What you will do
Report each line of the entries that contains the word "Import", copied in full.
━━ Given records ━━
(* ===== verification/BulkProps.v ===== *)
(** * The plans of a host from one script *)
From S2P Require Import Prelude Sha256 GoValue GoStrings IR HostIR State Moves Graph Schedule Engine Execute Document.
From S2P Require Import Remote Base64 NativeFiles NativeHost NativeApps Native.

(** ** What a plan reads *)

Section reads.
Context {W : Type} `{Runner W}.
(** The outputs of scripts, run one after the other. *)
Fixpoint run_all (host : string) (scripts : list string) : M engine_error W (list string) :=
  match scripts with
  | [] => mret []
  | script :: scripts => r ← run host script; outputs ← run_all host scripts; mret (res_Stdout r :: outputs)
  end.

Lemma run_all_one host script w outputs w' :
  run_all host [script] w = (Ok outputs, w') -> exists err, runner_Run host script w = (Ok {| res_Stdout := line outputs 0; res_Stderr := err |}, w').
Proof.
  cbn. unfold mbind, M_bind, run. destruct (runner_Run host script w) as [[[out err]|e] w1]; [|done]. intros [= <- <-]. by exists err.
Qed.
End reads.

Lemma switch_cases {A} (cases : list (list string * A)) (d : A) k :
  (exists labels a, (labels, a) ∈ cases /\ k ∈ labels /\ switch cases d k = a) \/ switch cases d k = d.
Proof.
  induction cases as [|[labels a] cases IH]; [by right|]. cbn [switch]. destruct (existsb (String.eqb k) labels) eqn:Hk.
  - left. apply existsb_exists in Hk as (l & Hl & ->%String.eqb_eq). exists labels, a. split_and!; [left|by apply list_elem_of_In|done].
  - destruct IH as [(labels' & a' & Hin & Hl & He)|IH]; [left|by right]. exists labels', a'. split_and!; [by right|done..].
Qed.

(** No plan of the node reads an empty path, and no list of packages is empty:
    the placeholder [:] is no script of its. *)
Definition reads_something (node : Node) : Prop :=
  forall scripts, bulkPlanNodeScripts node = Ok scripts -> (":" +:+ nl) ∉ scripts.

(** What a plan does is decided by the outputs of its scripts, on whatever they
    are run; or else it fails before it reads. *)
Definition reads (host : string) (scripts : list string) (plan : forall W, Runner W -> M engine_error W ProviderPlan) : Prop :=
  forall W (R : Runner W) w w1 W' (R' : Runner W') w' w1' outputs,
    run_all host scripts w = (Ok outputs, w1) -> run_all host scripts w' = (Ok outputs, w1') ->
    (exists r, plan W R w = (r, w1) /\ plan W' R' w' = (r, w1'))
    \/ exists e, plan W R w = (Err e, w) /\ plan W' R' w' = (Err e, w').

(** Runs a plan with the outputs of its one script. *)
Ltac one_script :=
  intros W R w w1 W' R' w' w1' outputs H1%run_all_one H2%run_all_one;
  destruct H1 as (err1 & H1), H2 as (err2 & H2);
  unfold mbind, M_bind, mret, M_ret, lift, run; rewrite H1, H2; left; cbn; first [eexists; split; reflexivity|case_match; eexists; split; reflexivity].
(** The plan fails. *)
Ltac no_script := intros W R w w1 W' R' w' w1' outputs _ _; right; eexists; split; reflexivity.

Section kinds.
Variable ReadFile : string -> option string.
Variable Unmarshal : string -> option goval.
Context (node : Node) (prior : option Resource).

Lemma hostname_reads : reads (n_Host node) [systemHostnameReadScript] (fun W R => planSystemHostname node prior).
Proof. unfold planSystemHostname, readSystemHostname, required. case_decide; [no_script|one_script]. Qed.

Lemma timezone_reads :
  reads (n_Host node) [systemTimezoneReadScript (stringDesired node "timezone")] (fun W R => planSystemTimezone node prior).
Proof. unfold planSystemTimezone, readSystemTimezone, required. case_decide; [no_script|one_script]. Qed.

Lemma locale_reads :
  reads (n_Host node) [systemLocaleReadScript (stringDesired node "locale")] (fun W R => planSystemLocale node prior).
Proof. unfold planSystemLocale, readSystemLocale, required. case_decide; [no_script|one_script]. Qed.

(** A plan that is decided by what is at a path. *)
Lemma path_reads (f : pathState -> result engine_error ProviderPlan) path :
  (":" +:+ nl) ∉ [bulkReadPathScript path] ->
  reads (n_Host node) [bulkReadPathScript path] (fun W R => current ← readPath (n_Host node) path; lift (f current)).
Proof. unfold bulkReadPathScript, readPath. case_decide; [by intros []; left|]. intros _. one_script. Qed.

Lemma apt_source_reads :
  let script := bulkReadPathWithContentScript (stringDesired node "path") in
  (":" +:+ nl) ∉ [script] -> reads (n_Host node) [script] (fun W R => planAPTSourceFile ReadFile node prior).
Proof.
  unfold bulkReadPathWithContentScript, planAPTSourceFile, readPathWithContent. case_decide; [by intros []; left|]. intros _.
  one_script.
Qed.

Lemma conflicts_reads :
  let script := bulkInstalledPackagesScript (stringListDesired node "packages") in
  (":" +:+ nl) ∉ [script] -> reads (n_Host node) [script] (fun W R => planDockerPackageConflicts node prior).
Proof.
  unfold bulkInstalledPackagesScript, planDockerPackageConflicts, installedPackages. case_decide; [by intros []; left|]. intros _.
  one_script.
Qed.

Lemma authorized_key_reads script :
  bulkAuthorizedKeyScript node = Ok script -> reads (n_Host node) [script] (fun W R => planAuthorizedKey node prior).
Proof.
  unfold bulkAuthorizedKeyScript, planAuthorizedKey. destruct (splitAuthorizedKey _) as [key|]; [|done].
  intros [= <-]. unfold lift, mbind, M_bind. cbn [of_option]. one_script.
Qed.

(** The services of a project, then its containers. *)
Lemma compose_reads :
  reads (n_Host node) [dockerComposeProjectServicesCommand node; dockerComposeProjectPSCommand node]
    (fun W R => planDockerComposeProject Unmarshal node prior).
Proof.
  intros W R w w1 W' R' w' w1' outputs. cbn [run_all]. unfold planDockerComposeProject, readDockerComposeProject, mbind, M_bind, run.
  destruct (runner_Run _ _ w) as [[s|e] w2]; [|done]. destruct (runner_Run _ _ w2) as [[p|e] w3] eqn:Hp; [|done]. intros [= <- <-].
  destruct (runner_Run _ _ w') as [[s'|e] w2']; [|done]. destruct (runner_Run _ _ w2') as [[p'|e] w3']; [|done]. intros [= <- <- <-].
  left. eexists. split; reflexivity.
Qed.
End kinds.

Section plan.
Variable ReadFile : string -> option string.
Variable Unmarshal : string -> option goval.

Lemma plan_reads node prior scripts :
  reads_something node -> bulkPlanNodeScripts node = Ok scripts ->
  reads (n_Host node) scripts (fun W R => native_Plan ReadFile Unmarshal node prior).
Proof.
  intros Hready Hs. assert (Hne := Hready _ Hs). unfold bulkPlanNodeScripts in Hs.
  match type of Hs with switch ?cases ?d ?k = _ =>
    destruct (switch_cases cases d k) as [(labels & a & Hin & Hk & He)|He]; rewrite He in Hs; [|done] end. clear He Hready.
  repeat (apply elem_of_cons in Hin as [[= -> ->]|Hin]; [|]); [..|by apply elem_of_nil in Hin].
  all: repeat (apply elem_of_cons in Hk as [Hk|Hk]; [|]); try by apply elem_of_nil in Hk.
  all: unfold native_Plan; rewrite Hk; cbn [switch existsb String.eqb Ascii.eqb Bool.eqb orb].
  all: try (injection Hs as <-).
  all: try (unfold planKernelModule, planSysctl, planGroup, planUser, planUserGroupMembership, planService, planPackage, package_install_state, readUser; one_script).
  all: try (first [apply path_reads|eapply (path_reads node (fun c => Ok (directory_plan node prior c)))]; exact Hne).
  all: eauto using hostname_reads, timezone_reads, locale_reads, apt_source_reads, conflicts_reads, compose_reads.
  apply bind_Ok in Hs as (script & Hk' & [= <-]). by apply authorized_key_reads.
Qed.
End plan.

(** ** The script is read by the shell of the host *)

(** The reference: here-documents, each with the words of its command. *)
Definition read_header (line : string) : option (string * string * string) :=
  if strings_HasPrefix line "dbf_emit_script " then
    '(i, rest) ← strings_Cut (strings_TrimPrefix line "dbf_emit_script ") " ";
    '(call, rest) ← strings_Cut rest " ";
    '(_, rest) ← strings_Cut rest "'";
    '(delimiter, _) ← strings_Cut rest "'";
    Some (i, call, delimiter)
  else None.
Fixpoint read_documents (opened : option (string * string * string * list string)) (lines : list string)
  : option (list (string * string * string)) :=
  match lines with
  | [] => match opened with None => Some [] | Some _ => None end
  | line :: lines =>
      match opened with
      | None =>
          if decide (line = "") then read_documents None lines
          else '(i, call, delimiter) ← read_header line; read_documents (Some (i, call, delimiter, [])) lines
      | Some (i, call, delimiter, body) =>
          if decide (line = delimiter)
          then documents ← read_documents None lines; Some ((i, call, script_text body) :: documents)
          else read_documents (Some (i, call, delimiter, body ++ [line])) lines
      end
  end.
(** The scripts that a bulk script runs, with the numbers it prints. *)
Definition read_bulk (script : string) : option (list (string * string * string)) :=
  if strings_HasPrefix script (script_text bulk_preamble)
  then read_documents None (strings_Split (strings_TrimPrefix script (script_text bulk_preamble)) newline)
  else None.

(** What it prints when the scripts print [answer]. *)
Definition bulk_record (answer : string -> string) (document : string * string * string) : string :=
  let '(i, call, script) := document in
  strings_Join [bulkPlanPrefix; i; call; "OK"; base64_encode (answer script)] (String tab "").
Definition bulk_output (answer : string -> string) (documents : list (string * string * string)) : string :=
  strings_Join ((fun d => bulk_record answer d +:+ nl) <$> documents) "".

Lemma Split_app a rest : strings_Split (a +:+ nl +:+ rest) newline = strings_Split a newline ++ strings_Split rest newline.
Proof.
  unfold strings_Split. generalize "" at 1 2 as cur. induction a as [|c a IH]; intros cur.
  - change ("" +:+ nl +:+ rest) with (String newline rest). cbn [split_go]. by rewrite decide_True.
  - rewrite str_app_cons. cbn [split_go]. case_decide; [|by apply IH]. cbn [app]. f_equal. apply IH.
Qed.

Lemma Split_single a : lacks newline a = true -> strings_Split a newline = [a].
Proof.
  unfold strings_Split. enough (He : forall cur, lacks newline a = true -> split_go newline cur a = [cur +:+ a]) by apply (He "").
  induction a as [|c a IH]; intros cur.
  - by rewrite str_app_nil_r.
  - rewrite lacks_cons, andb_true_iff, negb_true_iff, bool_decide_eq_false. intros [Hc Ha]. cbn [split_go].
    rewrite decide_False by done. rewrite IH by done. by rewrite str_app_snoc.
Qed.

Lemma Split_nonempty s c : strings_Split s c <> [].
Proof. unfold strings_Split. generalize "" as cur. induction s as [|d s IH]; intros cur; cbn [split_go]; [done|]. by case_decide. Qed.

Lemma Join_Split s : strings_Join (strings_Split s newline) nl = s.
Proof.
  unfold strings_Split. enough (He : forall cur, strings_Join (split_go newline cur s) nl = cur +:+ s) by apply (He "").
  induction s as [|c s IH]; intros cur; [by rewrite str_app_nil_r|].
  cbn [split_go]. case_decide as Hc; [|by rewrite IH, str_app_snoc]. subst. specialize (IH "").
  assert (Hn := Split_nonempty s newline). unfold strings_Split in Hn. unfold strings_Join in *.
  destruct (split_go newline "" s) as [|x l] eqn:E; [done|]. cbn [String.concat] in *. by rewrite IH.
Qed.

Lemma concat_nil_cons s l : strings_Join (s :: l) "" = s +:+ strings_Join l "".
Proof. unfold strings_Join. cbn [String.concat]. destruct l; [by rewrite str_app_nil_r|done]. Qed.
━━━
Task solution
From S2P Require Import Prelude Sha256 GoValue GoStrings IR HostIR State Moves Graph Schedule Engine Execute Document.
From S2P Require Import Remote Base64 NativeFiles NativeHost NativeApps Native.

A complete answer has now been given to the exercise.